● Entries supplied
┄┄┄┄┄┄

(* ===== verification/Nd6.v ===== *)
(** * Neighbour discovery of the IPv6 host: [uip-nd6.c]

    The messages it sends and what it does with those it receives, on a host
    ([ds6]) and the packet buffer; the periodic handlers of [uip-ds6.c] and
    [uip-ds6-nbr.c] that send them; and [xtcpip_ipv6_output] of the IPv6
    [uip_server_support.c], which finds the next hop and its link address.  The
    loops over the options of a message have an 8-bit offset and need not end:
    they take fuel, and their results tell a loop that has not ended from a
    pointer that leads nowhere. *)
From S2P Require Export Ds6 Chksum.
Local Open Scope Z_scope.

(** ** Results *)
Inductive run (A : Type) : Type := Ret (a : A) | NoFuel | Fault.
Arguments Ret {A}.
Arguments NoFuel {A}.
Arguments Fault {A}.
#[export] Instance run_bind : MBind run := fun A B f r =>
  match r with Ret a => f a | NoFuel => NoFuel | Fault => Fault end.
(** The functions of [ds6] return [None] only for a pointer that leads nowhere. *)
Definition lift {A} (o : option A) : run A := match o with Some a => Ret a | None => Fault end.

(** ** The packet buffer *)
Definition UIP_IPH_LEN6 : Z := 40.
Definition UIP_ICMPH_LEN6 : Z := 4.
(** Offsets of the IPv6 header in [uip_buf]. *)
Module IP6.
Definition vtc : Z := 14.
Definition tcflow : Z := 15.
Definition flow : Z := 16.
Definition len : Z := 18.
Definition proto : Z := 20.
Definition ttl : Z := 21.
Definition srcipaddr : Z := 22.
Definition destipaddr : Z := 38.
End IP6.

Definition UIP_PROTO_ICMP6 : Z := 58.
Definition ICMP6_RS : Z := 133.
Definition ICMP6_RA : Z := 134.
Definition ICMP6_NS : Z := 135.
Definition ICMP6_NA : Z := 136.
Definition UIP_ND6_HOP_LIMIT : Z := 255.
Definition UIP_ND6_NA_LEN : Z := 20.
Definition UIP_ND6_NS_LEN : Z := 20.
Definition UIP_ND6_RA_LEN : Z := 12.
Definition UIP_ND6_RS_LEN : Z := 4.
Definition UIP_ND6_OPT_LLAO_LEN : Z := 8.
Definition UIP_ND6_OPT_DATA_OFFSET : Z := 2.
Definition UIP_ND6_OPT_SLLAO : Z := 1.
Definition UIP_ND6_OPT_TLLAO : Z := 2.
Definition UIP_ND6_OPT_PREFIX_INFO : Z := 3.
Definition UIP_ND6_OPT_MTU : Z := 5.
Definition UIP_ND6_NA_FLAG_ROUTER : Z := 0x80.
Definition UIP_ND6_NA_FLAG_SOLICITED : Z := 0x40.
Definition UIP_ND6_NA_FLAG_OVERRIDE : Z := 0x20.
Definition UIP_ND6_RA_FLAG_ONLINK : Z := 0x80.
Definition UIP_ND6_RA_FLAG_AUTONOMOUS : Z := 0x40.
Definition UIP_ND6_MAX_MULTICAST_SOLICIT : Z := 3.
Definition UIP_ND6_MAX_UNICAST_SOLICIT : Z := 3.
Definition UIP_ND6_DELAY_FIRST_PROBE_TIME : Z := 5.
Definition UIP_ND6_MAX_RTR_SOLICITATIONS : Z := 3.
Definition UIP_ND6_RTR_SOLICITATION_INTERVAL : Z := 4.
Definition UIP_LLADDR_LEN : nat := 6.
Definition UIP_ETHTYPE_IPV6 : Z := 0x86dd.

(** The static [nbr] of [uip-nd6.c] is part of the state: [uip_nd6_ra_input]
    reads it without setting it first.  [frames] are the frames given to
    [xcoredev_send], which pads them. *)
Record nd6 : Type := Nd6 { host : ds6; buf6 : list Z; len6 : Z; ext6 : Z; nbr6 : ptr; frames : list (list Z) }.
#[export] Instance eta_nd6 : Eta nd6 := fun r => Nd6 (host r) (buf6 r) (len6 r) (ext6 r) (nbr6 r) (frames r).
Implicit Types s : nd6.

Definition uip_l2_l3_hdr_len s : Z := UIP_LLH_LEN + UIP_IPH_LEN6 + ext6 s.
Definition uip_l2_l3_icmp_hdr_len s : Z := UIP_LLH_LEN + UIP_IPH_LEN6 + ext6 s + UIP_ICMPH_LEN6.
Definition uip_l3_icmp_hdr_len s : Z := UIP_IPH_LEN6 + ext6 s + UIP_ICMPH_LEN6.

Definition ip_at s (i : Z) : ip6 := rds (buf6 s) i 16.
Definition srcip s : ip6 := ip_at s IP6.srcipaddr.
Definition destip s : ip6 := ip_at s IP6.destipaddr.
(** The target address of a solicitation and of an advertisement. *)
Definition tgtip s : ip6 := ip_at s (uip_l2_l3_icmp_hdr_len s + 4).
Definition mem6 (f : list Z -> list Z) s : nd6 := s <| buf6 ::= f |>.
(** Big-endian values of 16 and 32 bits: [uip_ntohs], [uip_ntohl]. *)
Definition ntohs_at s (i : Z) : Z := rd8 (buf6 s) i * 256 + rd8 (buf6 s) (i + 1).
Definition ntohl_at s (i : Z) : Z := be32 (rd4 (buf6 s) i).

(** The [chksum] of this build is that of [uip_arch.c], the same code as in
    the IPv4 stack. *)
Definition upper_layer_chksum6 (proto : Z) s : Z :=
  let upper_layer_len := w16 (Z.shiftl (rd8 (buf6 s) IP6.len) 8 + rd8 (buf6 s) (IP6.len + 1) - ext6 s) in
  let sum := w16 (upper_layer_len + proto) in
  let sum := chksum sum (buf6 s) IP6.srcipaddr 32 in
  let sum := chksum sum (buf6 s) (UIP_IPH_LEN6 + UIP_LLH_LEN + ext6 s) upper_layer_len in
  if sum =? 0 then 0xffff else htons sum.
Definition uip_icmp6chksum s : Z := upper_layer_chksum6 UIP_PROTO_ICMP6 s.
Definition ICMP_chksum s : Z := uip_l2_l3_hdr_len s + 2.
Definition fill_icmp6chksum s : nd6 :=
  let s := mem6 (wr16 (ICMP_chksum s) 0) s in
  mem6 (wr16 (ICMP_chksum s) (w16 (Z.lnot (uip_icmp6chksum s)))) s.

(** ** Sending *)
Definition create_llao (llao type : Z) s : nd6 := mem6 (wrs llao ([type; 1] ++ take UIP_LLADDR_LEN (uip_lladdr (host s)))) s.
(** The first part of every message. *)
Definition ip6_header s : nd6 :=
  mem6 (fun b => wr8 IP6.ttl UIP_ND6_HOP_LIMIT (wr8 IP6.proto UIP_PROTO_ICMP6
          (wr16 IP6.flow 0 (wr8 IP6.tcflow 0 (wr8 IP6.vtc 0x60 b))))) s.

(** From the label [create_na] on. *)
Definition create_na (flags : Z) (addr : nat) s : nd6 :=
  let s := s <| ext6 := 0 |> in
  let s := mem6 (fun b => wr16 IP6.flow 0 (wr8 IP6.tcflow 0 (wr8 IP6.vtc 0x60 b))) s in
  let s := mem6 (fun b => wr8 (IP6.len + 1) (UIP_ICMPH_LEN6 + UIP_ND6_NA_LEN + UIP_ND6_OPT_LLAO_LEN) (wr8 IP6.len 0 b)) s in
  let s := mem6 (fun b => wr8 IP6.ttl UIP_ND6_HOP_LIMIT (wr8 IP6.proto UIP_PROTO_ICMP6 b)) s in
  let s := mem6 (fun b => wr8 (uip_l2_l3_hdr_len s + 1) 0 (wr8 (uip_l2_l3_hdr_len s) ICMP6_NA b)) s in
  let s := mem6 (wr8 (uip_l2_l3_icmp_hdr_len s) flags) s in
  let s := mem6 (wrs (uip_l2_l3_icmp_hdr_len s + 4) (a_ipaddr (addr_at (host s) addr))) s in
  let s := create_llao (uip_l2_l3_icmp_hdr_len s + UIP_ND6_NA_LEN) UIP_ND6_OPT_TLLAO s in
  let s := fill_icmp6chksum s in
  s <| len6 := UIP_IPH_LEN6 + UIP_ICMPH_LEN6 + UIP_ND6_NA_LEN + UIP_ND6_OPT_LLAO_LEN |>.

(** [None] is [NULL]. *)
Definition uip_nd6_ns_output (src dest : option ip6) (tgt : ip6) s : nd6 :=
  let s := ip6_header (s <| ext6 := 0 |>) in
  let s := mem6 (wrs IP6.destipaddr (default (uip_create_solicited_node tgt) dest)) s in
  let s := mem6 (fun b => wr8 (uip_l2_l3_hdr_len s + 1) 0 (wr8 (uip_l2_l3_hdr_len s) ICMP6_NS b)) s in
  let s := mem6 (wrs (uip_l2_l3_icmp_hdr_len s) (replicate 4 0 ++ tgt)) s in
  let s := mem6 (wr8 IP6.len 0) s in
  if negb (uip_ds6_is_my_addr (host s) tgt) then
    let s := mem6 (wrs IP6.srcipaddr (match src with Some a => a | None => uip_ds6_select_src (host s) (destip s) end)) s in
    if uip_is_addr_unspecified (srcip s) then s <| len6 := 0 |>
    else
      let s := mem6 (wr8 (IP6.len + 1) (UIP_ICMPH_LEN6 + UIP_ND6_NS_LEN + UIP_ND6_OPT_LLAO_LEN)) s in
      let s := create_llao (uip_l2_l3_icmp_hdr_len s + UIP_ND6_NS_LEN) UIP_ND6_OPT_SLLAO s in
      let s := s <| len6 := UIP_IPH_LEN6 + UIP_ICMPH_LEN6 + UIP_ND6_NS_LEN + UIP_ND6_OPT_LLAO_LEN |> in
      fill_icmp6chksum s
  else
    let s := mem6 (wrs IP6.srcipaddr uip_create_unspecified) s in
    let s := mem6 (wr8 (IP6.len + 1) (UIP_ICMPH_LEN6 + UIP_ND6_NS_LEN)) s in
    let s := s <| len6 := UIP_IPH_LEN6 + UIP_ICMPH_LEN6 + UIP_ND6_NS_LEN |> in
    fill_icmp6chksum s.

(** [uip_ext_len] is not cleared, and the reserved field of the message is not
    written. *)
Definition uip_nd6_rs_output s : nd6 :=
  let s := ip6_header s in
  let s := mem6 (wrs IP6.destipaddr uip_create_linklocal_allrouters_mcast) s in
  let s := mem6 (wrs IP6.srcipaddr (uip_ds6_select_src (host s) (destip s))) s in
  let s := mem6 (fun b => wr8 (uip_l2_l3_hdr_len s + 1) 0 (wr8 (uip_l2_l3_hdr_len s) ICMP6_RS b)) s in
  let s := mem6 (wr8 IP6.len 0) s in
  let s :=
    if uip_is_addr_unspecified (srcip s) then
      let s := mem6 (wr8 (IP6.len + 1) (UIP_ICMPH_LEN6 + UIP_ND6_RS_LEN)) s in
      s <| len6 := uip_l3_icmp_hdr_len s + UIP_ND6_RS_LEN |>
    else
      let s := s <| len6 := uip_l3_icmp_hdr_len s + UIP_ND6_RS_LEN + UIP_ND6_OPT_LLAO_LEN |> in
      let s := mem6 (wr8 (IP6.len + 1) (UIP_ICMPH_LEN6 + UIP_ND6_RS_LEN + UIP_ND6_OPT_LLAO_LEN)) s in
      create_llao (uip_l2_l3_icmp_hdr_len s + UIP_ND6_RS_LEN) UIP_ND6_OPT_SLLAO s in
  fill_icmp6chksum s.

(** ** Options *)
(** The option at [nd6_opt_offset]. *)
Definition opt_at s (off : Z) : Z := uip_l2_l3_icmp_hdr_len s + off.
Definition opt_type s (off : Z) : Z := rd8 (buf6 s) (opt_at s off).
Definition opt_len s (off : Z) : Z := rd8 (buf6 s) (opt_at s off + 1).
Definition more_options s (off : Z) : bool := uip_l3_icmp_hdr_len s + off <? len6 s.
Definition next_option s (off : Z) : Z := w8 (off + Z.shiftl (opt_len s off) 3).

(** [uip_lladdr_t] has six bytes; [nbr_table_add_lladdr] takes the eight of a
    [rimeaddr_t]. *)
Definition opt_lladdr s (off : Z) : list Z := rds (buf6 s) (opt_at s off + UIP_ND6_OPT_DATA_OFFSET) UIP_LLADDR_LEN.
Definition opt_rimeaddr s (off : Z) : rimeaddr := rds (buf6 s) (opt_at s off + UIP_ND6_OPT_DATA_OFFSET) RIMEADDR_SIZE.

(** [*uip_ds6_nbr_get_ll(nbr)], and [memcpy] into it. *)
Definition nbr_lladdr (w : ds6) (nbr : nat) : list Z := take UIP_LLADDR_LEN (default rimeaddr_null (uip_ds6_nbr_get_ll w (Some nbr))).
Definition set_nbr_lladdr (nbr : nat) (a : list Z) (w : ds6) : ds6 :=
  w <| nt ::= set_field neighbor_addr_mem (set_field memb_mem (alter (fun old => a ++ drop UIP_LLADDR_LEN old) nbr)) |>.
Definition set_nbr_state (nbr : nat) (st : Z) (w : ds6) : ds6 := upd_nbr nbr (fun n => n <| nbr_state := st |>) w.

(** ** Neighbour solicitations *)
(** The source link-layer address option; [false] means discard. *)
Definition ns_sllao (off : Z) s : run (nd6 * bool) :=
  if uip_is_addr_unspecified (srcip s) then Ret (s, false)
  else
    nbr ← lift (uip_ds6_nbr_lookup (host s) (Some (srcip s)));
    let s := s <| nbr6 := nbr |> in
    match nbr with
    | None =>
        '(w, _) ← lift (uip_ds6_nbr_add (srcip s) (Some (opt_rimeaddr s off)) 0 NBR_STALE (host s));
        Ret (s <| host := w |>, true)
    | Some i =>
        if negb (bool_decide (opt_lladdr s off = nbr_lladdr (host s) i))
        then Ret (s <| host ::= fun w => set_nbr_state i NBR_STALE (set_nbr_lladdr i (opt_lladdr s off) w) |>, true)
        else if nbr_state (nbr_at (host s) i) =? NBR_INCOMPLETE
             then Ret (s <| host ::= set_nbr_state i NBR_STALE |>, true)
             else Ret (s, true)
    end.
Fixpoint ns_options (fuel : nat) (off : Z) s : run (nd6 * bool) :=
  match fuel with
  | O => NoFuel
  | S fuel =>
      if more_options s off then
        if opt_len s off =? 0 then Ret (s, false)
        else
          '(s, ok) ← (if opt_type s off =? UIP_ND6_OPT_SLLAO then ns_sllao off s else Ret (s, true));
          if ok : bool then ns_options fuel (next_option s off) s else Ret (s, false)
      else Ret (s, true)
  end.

┄┄┄┄┄┄

● Task directions
Within the material above, the line with "None => Fault end." opens the range and the line with "Definition UIP_ND6_RA_LEN : Z := 12." closes it; reproduce that range word for word.

● Result below
Definition lift {A} (o : option A) : run A := match o with Some a => Ret a | None => Fault end.

(** ** The packet buffer *)
Definition UIP_IPH_LEN6 : Z := 40.
Definition UIP_ICMPH_LEN6 : Z := 4.
(** Offsets of the IPv6 header in [uip_buf]. *)
Module IP6.
Definition vtc : Z := 14.
Definition tcflow : Z := 15.
Definition flow : Z := 16.
Definition len : Z := 18.
Definition proto : Z := 20.
Definition ttl : Z := 21.
Definition srcipaddr : Z := 22.
Definition destipaddr : Z := 38.
End IP6.

Definition UIP_PROTO_ICMP6 : Z := 58.
Definition ICMP6_RS : Z := 133.
Definition ICMP6_RA : Z := 134.
Definition ICMP6_NS : Z := 135.
Definition ICMP6_NA : Z := 136.
Definition UIP_ND6_HOP_LIMIT : Z := 255.
Definition UIP_ND6_NA_LEN : Z := 20.
Definition UIP_ND6_NS_LEN : Z := 20.
Definition UIP_ND6_RA_LEN : Z := 12.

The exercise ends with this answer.